N otes to the Financial Statements

Year ended 31 December 2010

2.6

Goodwill

Goodwill arising on the acquisition of subsidiaries and jointly-controlled entities is presented in intangible assets. Goodwill arising on the acquisition of associates is presented together with investments in associates.

Goodwill represents the excess of:

  • the fair value of the consideration transferred; plus

  • the recognised amount of any non-controlling interests in the acquiree; plus

  • if the business combination is achieved in stages, the fair value of the existing equity interest in the acquiree,

over the net recognised amount (generally fair value) of the identifiable assets acquired and liabilities assumed. When the excess is negative, a bargain purchase gain is recognised immediately in income statement.

Goodwill is measured at cost less accumulated impairment losses and is subject to testing for impairment, as described in note 2.6.

Software development costs

Development expenditure attributable to projects where the technical feasibility and commercial viability of which are reasonably assured, is capitalised and amortised over the time period for which the tangible benefits of the projects are expected to be realised. Software development costs are not amortised until the completion date and when the software is ready for use. Amortisation is charged to the income statement on a straight-line basis over its estimated useful life of 3 years.

Computer software

Computer software, which is acquired by the Group, where it is not an integral part of the related hardware, is treated as an intangible asset. Computer software is amortised in the income statement on a straight-line basis over its estimated useful life of 3 years, from the date on which it is ready for use.

Impairment of non-financial assets

The carrying amounts of the Group’s non-financial assets with finite useful lives, are reviewed at each reporting date to determine whether there is any indication of impairment. If any such indication exists, the assets’ recoverable amounts are estimated. Non-financial assets with infinite useful lives or not available for use are tested for impairment on an annual basis.
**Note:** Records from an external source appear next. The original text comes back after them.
(** One member into the struct, with the first type error so far ([saveError]). *)
Definition store (acc : CustomEventCommand * option error) (fl : field) :
    CustomEventCommand * option error :=
  let '(ev, err) := acc in
  match field_of (default [] (unquote (f_key fl))) with
  | TNone => acc
  | TData => (mkEvent (Name ev) (f_raw fl), err)
  | TName =>
      match f_value fl with
      | Str s => (mkEvent (string_of_bytes (default [] (unquote s))) (Data ev), err)
      | Lit Lnull => acc
      | _ => (ev, Some (default type_error err))
      end
  end.

Definition zero_event : CustomEventCommand := mkEvent "" [].

Definition syntax_error : error := Errorf "json: syntax error" [].

(** The nesting the scanner's limit leaves to the members of an object. *)
Definition data_depth : nat := pred max_depth.

Definition Unmarshal_event (l : list byte) : result CustomEventCommand :=
  match parse max_depth l with
  | None => Err syntax_error
  | Some (Lit Lnull) | Some (Obj []) => Ok zero_event
  | Some (Obj _) =>
      match skip_ws l with
      | _ :: l1 =>
          match fields (fuel l1) data_depth l1 with
          | Some fls =>
              let '(ev, err) := fold_left store fls (zero_event, None) in
              match err with Some e => Err e | None => Ok ev end
          | None => Err syntax_error
          end
      | [] => Err syntax_error
      end
  | Some _ => Err (Errorf "json: cannot unmarshal %s into Go value of type proto.CustomEventCommand" [])
  end.

(** ** The text of an event as a tree *)

Definition event_tree (name : string) (v : json) : json :=
  Obj [(name_key, Str (encode_body (bytes_of_string name))); (data_key, v)].

Lemma max_depth_S : max_depth = S data_depth.
Proof. unfold data_depth, max_depth. lia. Qed.

Lemma data_depth_le : (data_depth <= max_depth)%nat.
Proof. unfold data_depth. lia. Qed.

Lemma max_depth_Z : Z.of_nat max_depth = 10000.
Proof. unfold max_depth. lia. Qed.

(** Nothing else needs the numeral. *)
#[global] Opaque max_depth data_depth.

Lemma raw_message_print data d :
  raw_message data = Some d → ∃ v, wf max_depth v ∧ d = print v.
Proof.
  unfold raw_message. case_decide; [intros [= <-]; exists (Lit Lnull); by rewrite max_depth_S|].
  intros (v & _ & ? & ->)%compact_at_print. eauto.
Qed.

Lemma Marshal_event_tree e bs :
  Marshal_event e = Ok bs ↔
  ∃ v, raw_message (Data e) = Some (print v) ∧ wf max_depth v ∧ bs = print (event_tree (Name e) v).
Proof.
  unfold Marshal_event. split.
  - destruct (raw_message _) as [d|] eqn:E; [|done]. intros [= <-].
    destruct (raw_message_print _ _ E) as (v & Hw & ->). exists v. split_and!; [done|done|].
    unfold event_tree. cbn. by rewrite <-!app_assoc.
  - intros (v & -> & _ & ->). f_equal. unfold event_tree. cbn. by rewrite <-!app_assoc.
Qed.

Lemma wf_event_tree d name v : wf (S d) (event_tree name v) ↔ wf d v.
Proof.
  cbn. rewrite !Forall_cons, Forall_nil. cbn. split; [tauto|]. intros H. split_and!; try done.
  - by apply body_plain; [..|constructor].
  - pose proof (Body_encode (bytes_of_string name)). by destruct d.
  - by apply body_plain; [..|constructor].
Qed.

(** ** The decoder's second pass finds what the first one validated *)

Lemma skip_ws_skip_ws l : skip_ws (skip_ws l) = skip_ws l.
Proof. induction l as [|b l IH]; cbn; [done|]. destruct (is_ws b) eqn:E; [done|]. cbn. by rewrite E. Qed.

Lemma value_skip_ws f d l : value f d (skip_ws l) = value f d l.
Proof. destruct f as [|f]; [done|]. cbn [value]. by rewrite skip_ws_skip_ws. Qed.

Lemma fields_membs f d l ms r :
  membs f d l = Some (ms, r) →
  ∃ fls, fields f d l = Some fls ∧ map (λ fl, (f_key fl, f_value fl)) fls = ms.
Proof.
  induction f as [|f IH] in l, ms, r |- *; [done|]. cbn.
  destruct (skip_ws l) as [|b l1]; [done|]. case_decide; [|done].
  destruct (scan_str l1) as [[k r1]|]; [|done]. cbn.
  destruct (skip_ws r1) as [|c r2]; [done|]. case_decide; [|done]. rewrite value_skip_ws.
  destruct (value f d r2) as [[v r3]|]; [|done]. cbn.
  destruct (skip_ws r3) as [|c' r4]; [done|]. case_decide.
  - destruct (membs f d r4) as [[ms' r5]|] eqn:E; [|done]. cbn. intros [= <- <-].
    destruct (IH _ _ _ E) as (fls & -> & <-). cbn. eauto.
  - case_decide; [|done]. intros [= <- <-]. eauto.
Qed.

(** The members of an object that parses. *)
Lemma parse_obj l m ms :
  parse max_depth l = Some (Obj (m :: ms)) →
  ∃ l1 r, skip_ws l = x7b :: l1 ∧ membs (fuel l1) data_depth l1 = Some (m :: ms, r).
Proof.
  unfold parse. destruct (value _ _ l) as [[v r]|] eqn:E; [|done]. cbn.
  case_match; [|done]. intros [= ->]. unfold fuel in E. rewrite Nat.add_comm in E.
  cbn [value Nat.add] in E. pose proof (skip_ws_length l) as Hl.
  destruct (skip_ws l) as [|b l1]; [done|]. rewrite max_depth_S in E.
  repeat (case_decide; subst; [try done|]).
  - by destruct (scan_str l1) as [[? ?]|].
  - destruct (skip_ws l1) as [|c l2]; [done|]. case_decide; [done|].
    by destruct (elems _ _ l1) as [[? ?]|].
  - destruct (skip_ws l1) as [|c l2]; [done|]. case_decide; [done|].
    destruct (membs _ _ l1) as [[ms' r']|] eqn:Em; [|done]. injection E as -> ->.
    exists l1, r. split; [done|]. rewrite <-Em. cbn in Hl.
    apply (value_fuel (length l1)); unfold fuel; lia.
  - by apply scan_lit_sound in E as [? _].
  - by apply scan_lit_sound in E as [? _].
  - by apply scan_lit_sound in E as [? _].
  - by destruct (scan_num _) as [[? ?]|].
Qed.

(** What a member leaves: only a name that is neither a string nor null is an error. *)
Definition acceptable (m : list byte * json) : bool :=
  match field_of (default [] (unquote m.1)), m.2 with
  | TName, Str _ | TName, Lit Lnull => true
  | TName, _ => false
  | _, _ => true
  end.

Lemma store_error acc fl :
  is_Some (store acc fl).2 ↔ is_Some acc.2 ∨ acceptable (f_key fl, f_value fl) = false.
Proof.
  destruct acc as [ev err]. unfold store, acceptable. cbn.
  destruct (field_of _); cbn; [|intuition congruence..].
  destruct (f_value fl) as [[]| | | |]; cbn; intuition (eauto || congruence).
Qed.

Lemma store_errors fls acc :
  is_Some (fold_left store fls acc).2 ↔
  is_Some acc.2 ∨ Exists (λ fl, acceptable (f_key fl, f_value fl) = false) fls.
Proof.
  induction fls as [|fl fls IH] in acc |- *; cbn; [rewrite Exists_nil; tauto|].
  rewrite IH, store_error, Exists_cons. tauto.
Qed.

(** C37: Which texts decode to an event: null, or an object whose name members are strings or null. *)
Theorem Unmarshal_event_accepts l :
  is_Ok (Unmarshal_event l) = true ↔
    parse max_depth l = Some (Lit Lnull) ∨
    ∃ ms, parse max_depth l = Some (Obj ms) ∧ ¬ Exists (λ m, acceptable m = false) ms.
Proof.
  unfold Unmarshal_event. destruct (parse max_depth l) as [v|] eqn:E;
    [|by split; [|intros [?|(? & ? & ?)]]].
  destruct v as [[]|s|s|vs|[|m ms]]; try by split; [|intros [?|(? & ? & ?)]].
  { by split; [intros _; left|]. }
  { split; [intros _; right; exists []; split; [done|by intros ?%Exists_nil]|done]. }
  apply parse_obj in E as (l1 & r & -> & Hm).
  destruct (fields_membs _ _ _ _ _ Hm) as (fls & -> & Hf).
  pose proof (store_errors fls (zero_event, None)) as Hs.
  destruct (fold_left store fls _) as [ev err]. cbn in Hs.
  rewrite <-Hf in *. split.
  - destruct err as [e|]; [done|]. intros _. right. eexists. split; [done|].
    rewrite Exists_fmap. intros Hx. destruct Hs as [_ Hs]. by destruct Hs; [right|].
  - intros [?|(ms' & [= <-] & Hx)]; [done|]. destruct err as [e|]; [|done].
    exfalso. apply Hx. rewrite Exists_fmap. by destruct Hs as [[[? ?]|?] _].
Qed.

(** The decoder's reading of an event's text: the data, then both members. *)
Lemma fields_data f m v :
  wf m v → (2 * length (print v) + 1 <= f)%nat →
  fields f m (quoted data_key ++ x3a :: print v ++ [x7d]) = Some [mkField data_key (print v) v].
Proof.
  intros Hw Hf. destruct f as [|f]; [lia|].
  destruct (print_head _ _ Hw) as (b & t & Ht & Hb & _).
  assert (skip_ws (print v ++ [x7d]) = print v ++ [x7d]) as Hs
    by (rewrite Ht; by apply skip_ws_stop).
  change (quoted data_key ++ x3a :: print v ++ [x7d])
    with (x22 :: data_key ++ x22 :: x3a :: print v ++ [x7d]).
  cbn [fields]. rewrite skip_ws_stop, decide_True by done.
  rewrite scan_str_Body by (apply body_plain; [done..|constructor]).
  cbn [mbind option_bind]. rewrite skip_ws_stop, decide_True by done.
  rewrite Hs, value_print by (done || lia || (cbn; set_solver)).
  cbn [mbind option_bind]. by rewrite skip_ws_stop, length_app, Nat.add_sub, take_app_length by done.
Qed.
An impairment loss is recognised if the carrying amount of an asset or its cash-generating unit exceeds its recoverable amount. The recoverable amount of an asset or cash-generating unit is the greater of its value in use and its fair value less costs to sell. In assessing value in use, the estimated future cash flows are discounted to their present value using a discount rate that reflects current market assessments of the time value of money and the risks specific to the asset or cash-generating unit. A cash-generating unit is the smallest identifiable asset group that generates cash flows that are largely independent from other assets and groups.
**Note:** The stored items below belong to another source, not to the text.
(* ===== verification/Server.v ===== *)
(** * proto/server.go: the server's side of a connection *)
From S2P Require Import Prelude Static MuxConfig Commands Event Demo GoIO Wire.

(** The receiver of the methods.  [conn] names the server's end of the connection;
    the mutex is not part of the state: a method that holds it is one step. *)
Record Server := mkServer {
  conn : handle;
  userPassAuth_fn : option (string → string → bool);
  state : State;
  id : uuid;
  noAuth_ok : bool
}.

Definition ServerOption := Server → Server.

Definition nil_uuid : uuid := vreplicate 16 x00.

Definition set_state (st : State) (s : Server) : Server :=
  mkServer (conn s) (userPassAuth_fn s) st (id s) (noAuth_ok s).
Definition set_id (i : uuid) (s : Server) : Server :=
  mkServer (conn s) (userPassAuth_fn s) (state s) i (noAuth_ok s).
Definition set_conn (h : handle) (s : Server) : Server :=
  mkServer h (userPassAuth_fn s) (state s) (id s) (noAuth_ok s).

(** [auth] may be nil. *)
Definition WithUserPassAuth (auth : option (string → string → bool)) : ServerOption := λ s,
  mkServer (conn s) auth (state s) (id s) (noAuth_ok s).

Definition WithNoAuth : ServerOption := λ s,
  mkServer (conn s) (userPassAuth_fn s) (state s) (id s) true.

Definition NewServer (conn : handle) (opts : list ServerOption) : Server :=
  let s := fold_left (λ s opt, opt s) opts
             (mkServer conn None StateConnected nil_uuid false) in
  match userPassAuth_fn s with
  | None => WithNoAuth s
  | Some _ => s
  end.

Section server.
Context `{X : Externals}.

(** [_, err := s.conn.Write(bs)] with the error wrapped. *)
Definition s_write (msg : string) (bs : list byte) : M Server () :=
  s ← get; wrap msg (check (conn_Write (conn s) bs)).

(** [buf := make([]byte, n); _, err := s.conn.Read(buf)] with the error wrapped. *)
Definition s_read (msg : string) (n : nat) : M Server (list byte) :=
  s ← get; wrap msg (liftR (conn_Read (conn s) n)).

(** The rest of [handleUserPassAuth], once the user name's length has come. *)
Definition handleCredentials (auth : string → string → bool) (userLen : byte) : M Server () :=
  if decide (nat_of_byte userLen = 0%nat) then
    throw (Errorf "failed to read username length" [])
  else
  username ← s_read "failed to read username: %w" (nat_of_byte userLen);
  passLenBuf ← s_read "failed to read username length: %w" 1;
  let passLen := nat_of_byte (passLenBuf !!! 0%nat) in
  if decide (passLen = 0%nat) then
    throw (Errorf "failed to read password length" [])
  else
  password ← s_read "failed to read password: %w" passLen;
  if auth (string_of_bytes username) (string_of_bytes password) then
    s_write "failed to write auth response: %w" [versionV1; resSuccess]
  else
    s_write "failed to write auth response: %w" [versionV1; resFailure];;
    throw (Errorf "authentication failed" []).

(** [auth] is the receiver's [userPassAuth], which the caller found not to be nil. *)
Definition handleUserPassAuth (auth : string → string → bool) : M Server () :=
  s ← get;
  userLen ← wrap "failed to send user pass auth request: %w"
              (sendRequest (conn s) [userPassAuth]);
  handleCredentials auth userLen.

Definition handleAuth (method : byte) : M Server () :=
  s ← get;
  if decide (method = noAuth) then
    if noAuth_ok s then
      s_write "failed to write auth method response: %w" [versionV1; noAuth]
    else throw ErrUnsupportedAuthMethod
  else if decide (method = userPassAuth) then
    match userPassAuth_fn s with
    | None => throw ErrUnsupportedAuthMethod
    | Some auth => handleUserPassAuth auth
    end
  else throw ErrUnsupportedAuthMethod.

(** The loop over the client's methods: [Ok true] is the return from inside the loop. *)
Fixpoint handleInit_loop (methods : list byte) : M Server bool :=
  match methods with
  | [] => mret false
  | m :: methods' =>
      r ← attempt (handleAuth m);
      match r with
      | Err e =>
          if errors_Is e ErrUnsupportedAuthMethod then handleInit_loop methods'
          else throw (Wrapf "failed to handle auth method: %w" e)
      | Ok _ => mret true
      end
  end.

Definition handleInit : M Server () :=
  s ← get;
  msg ← wrap "failed to read auth methods: %w" (readMsg (conn s));
  let nmethods := nat_of_byte msg in
  methods ← wrap "failed to read auth methods: %w" (liftR (ReadFull (conn s) nmethods));
  handled ← handleInit_loop methods;
  if handled : bool then mret ()
  else
    s_write "failed to write auth method response: %w"
      [versionV1; noAcceptableAuthMethod];;
    throw (Errorf "no acceptable auth method" []).

Definition handleRegister : M Server () :=
  buf ← s_read "failed to read register request: %w" 16;
  id ← wrap "failed to parse UUID: %w" (liftR (mret (uuid_FromBytes buf)));
  modify (set_id id);;
  s_write "failed to write register response: %w" [versionV1; resSuccess];;
  s ← get;
  if decide (state s ≠ StateProcessing) then
    throw (Errorf "unexpected state: %d" [State_to_Z (state s)])
  else modify (set_state StateRegistered).

Definition handleBind : M Server () :=
  buf ← s_read "failed to read bind request: %w" 16;
  id ← wrap "failed to parse UUID: %w" (liftR (mret (uuid_FromBytes buf)));
  modify (set_id id);;
  s_write "failed to write bind response: %w" [versionV1; resSuccess];;
  s ← get;
  if decide (state s ≠ StateProcessing) then
    throw (Errorf "unexpected state: %d" [State_to_Z (state s)])
  else modify (set_state StateBound).

Definition handleCommand : M Server () :=
  s ← get;
  msg ← wrap "failed to read command: %w" (readMsg (conn s));
  if decide (msg = cmdRegister) then handleRegister
  else if decide (msg = cmdBind) then handleBind
  else throw (Errorf "unsupported command: %d" [Z_of_byte msg]).

(** [if err := m(); err != nil { _ = s.conn.Close(); return fmt.Errorf(msg, err) }] *)
Definition or_close {A} (msg : string) (m : M Server A) : M Server A :=
  r ← attempt m;
  match r with
  | Ok a => mret a
  | Err e => s ← get; _ ← lift (conn_Close (conn s)); throw (Wrapf msg e)
  end.

Definition Process : M Server () :=
  s ← get;
  if decide (state s ≠ StateConnected) then
    throw (Errorf "unexpected state: %d" [State_to_Z (state s)])
  else
  modify (set_state StateProcessing);;
  or_close "failed to handle init: %w" handleInit;;
  or_close "failed to handle command: %w" handleCommand.

Definition SendConnectCommand (i : uuid) : M Server () :=
  s ← get;
  if decide (state s ≠ StateRegistered) then
    throw (Errorf "unexpected state: %d" [State_to_Z (state s)])
  else
  resp ← wrap "failed to send connect command: %w"
           (sendRequest (conn s) (cmdConnect :: vec_to_list i));
  if decide (resp ≠ resSuccess) then
    throw (Errorf "failed to connect: %d" [Z_of_byte resp])
  else mret ().

Definition SendPingCommand : M Server () :=
  s ← get;
  if decide (state s ≠ StateRegistered) then
    throw (Errorf "unexpected state: %d" [State_to_Z (state s)])
  else
  resp ← wrap "failed to send ping command: %w" (sendRequest (conn s) [cmdPing]);
  if decide (resp ≠ resSuccess) then
    throw (Errorf "failed to ping: %d" [Z_of_byte resp])
  else mret ().

(** [int(^uint16(0))] *)
Definition maxDataLen : Z := 2 ^ 16 - 1.

Definition SendCustomEvent (eventName : string) (data : payload) : M Server () :=
  s ← get;
  if decide (state s ≠ StateRegistered) then
    throw (Errorf "unexpected state: %d" [State_to_Z (state s)])
  else
  event ← wrap "failed to create custom event command: %w"
            (liftR (mret (NewCustomEventCommand eventName data)));
  d ← wrap "failed to marshal custom event: %w" (liftR (mret (Marshal_event event)));
  if decide (maxDataLen < Z.of_nat (length d)) then
    throw (Errorf "custom event data exceeds maximum length of %d bytes" [maxDataLen])
  else
  let dataLen := put_be 2 (Z.of_nat (length d)) in
  let req := cmdCustomEvent :: dataLen ++ d in
  resp ← wrap "failed to send custom event: %w" (sendRequest (conn s) req);
  if decide (resp ≠ resSuccess) then
    throw (Errorf "failed to emit custom event: %d" [Z_of_byte resp])
  else mret ().

Definition Close : M Server () :=
  modify (set_state StateDisconnected);;
  s ← get;
  check (conn_Close (conn s)).

End server.

(** ** New servers *)

(** What the package's options leave alone. *)
Definition setting (o : ServerOption) : Prop := ∀ s,
  conn (o s) = conn s ∧ state (o s) = state s.

Lemma WithUserPassAuth_setting auth : setting (WithUserPassAuth auth).
Proof. done. Qed.

Lemma NewServer_new h opts :
  Forall setting opts →
  conn (NewServer h opts) = h ∧ state (NewServer h opts) = StateConnected.
Proof.
  intros Ho. unfold NewServer. set (s0 := mkServer h None StateConnected nil_uuid false).
  assert (conn s0 = h ∧ state s0 = StateConnected) as H by done. clearbody s0. revert s0 H.
  induction Ho as [|o opts Ho Hopts IH]; intros s0 H; cbn.
  - by destruct (userPassAuth_fn s0).
  - apply IH. destruct (Ho s0) as [-> ->]. exact H.
Qed.

(** ** The wire grammar of the handshake

    Which methods a server can use, and the exchanges by which each is accepted: what
    is received after the list of methods, and what is sent. *)

Definition supports (s : Server) (m : byte) : bool :=
  (bool_decide (m = noAuth) && noAuth_ok s)
  || (bool_decide (m = userPassAuth) && bool_decide (is_Some (userPassAuth_fn s))).

(** A user name or password as [Read] delivers it: at least one byte, padded with
    zeros to the announced length. *)
Definition field (len : byte) (d : list byte) : Prop :=
  (0 < length d ≤ nat_of_byte len)%nat.

Definition field_string (len : byte) (d : list byte) : string :=
  string_of_bytes (fill (nat_of_byte len) d).

Inductive auth_exchange (s : Server) : byte → list byte → list byte → Prop :=
  | auth_none :
      noAuth_ok s = true → auth_exchange s noAuth [] [versionV1; noAuth]
  | auth_userpass auth ulen u plen p :
      userPassAuth_fn s = Some auth →
      field ulen u → field plen p →
      auth (field_string ulen u) (field_string plen p) = true →
      auth_exchange s userPassAuth
        (versionV1 :: ulen :: u ++ plen :: p)
        [versionV1; userPassAuth; versionV1; resSuccess].

(** The initialisation: the methods, of which the first supported one is exchanged. *)
Inductive init_exchange (s : Server) : list byte → list byte → Prop :=
  | init_accept n pre m post rx tx :
      nat_of_byte n = length (pre ++ m :: post) →
      Forall (λ m', supports s m' = false) pre →
      auth_exchange s m rx tx →
      init_exchange s ([versionV1; n] ++ (pre ++ m :: post) ++ rx) tx.

Section server_specs.
Context `{X : Externals}.
Implicit Types s : Server.

Lemma s_write_spec msg bs s :
  wpM (s_write msg bs) s (λ tr s' r,
    s' = s ∧ traffic (conn s) tr [] (if is_Ok r then bs else []) ∧
    (∀ e, r = Err e → ordinary e)).
Proof.
  unfold s_write. rewrite wpM_bind, wpM_get, wpM_wrap. wpM_use conn_Write_wpM.
  intros tr s' [u|e] (-> & Ht & He); cbn; (split; [done|]); (split; [exact Ht|]); [done|].
  intros ? [= <-]. auto.
Qed.

Lemma s_read_spec msg n s :
  (0 < n)%nat →
  wpM (s_read msg n) s (λ tr s' r,
    s' = s ∧ ∃ rx, traffic (conn s) tr rx [] ∧
      match r with
      | Ok buf => (0 < length rx ≤ n)%nat ∧ buf = fill n rx
      | Err e => ordinary e
      end).
Proof.
  intros Hn. unfold s_read. rewrite wpM_bind, wpM_get, wpM_wrap.
  wpM_use (conn_Read_wpM (conn s) n s Hn).
  intros tr s' [u|e] (-> & rx & Ht & Hl & H); cbn; (split; [done|]); exists rx; naive_solver.
Qed.

Lemma fill_1 d : length d = 1%nat → fill 1 d = d.
Proof. intros H. rewrite <-H. apply fill_exact. Qed.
Subject to an operating segment ceiling test, for the purposes of goodwill impairment testing, cash-generating units to which goodwill has been allocated are aggregated so that the level at which impairment testing is performed reflects the lowest level at which goodwill is monitored for internal reporting purposes. Goodwill acquired in a business combination is allocated to groups of cash-generating units that are expected to benefit from the synergies of the combination.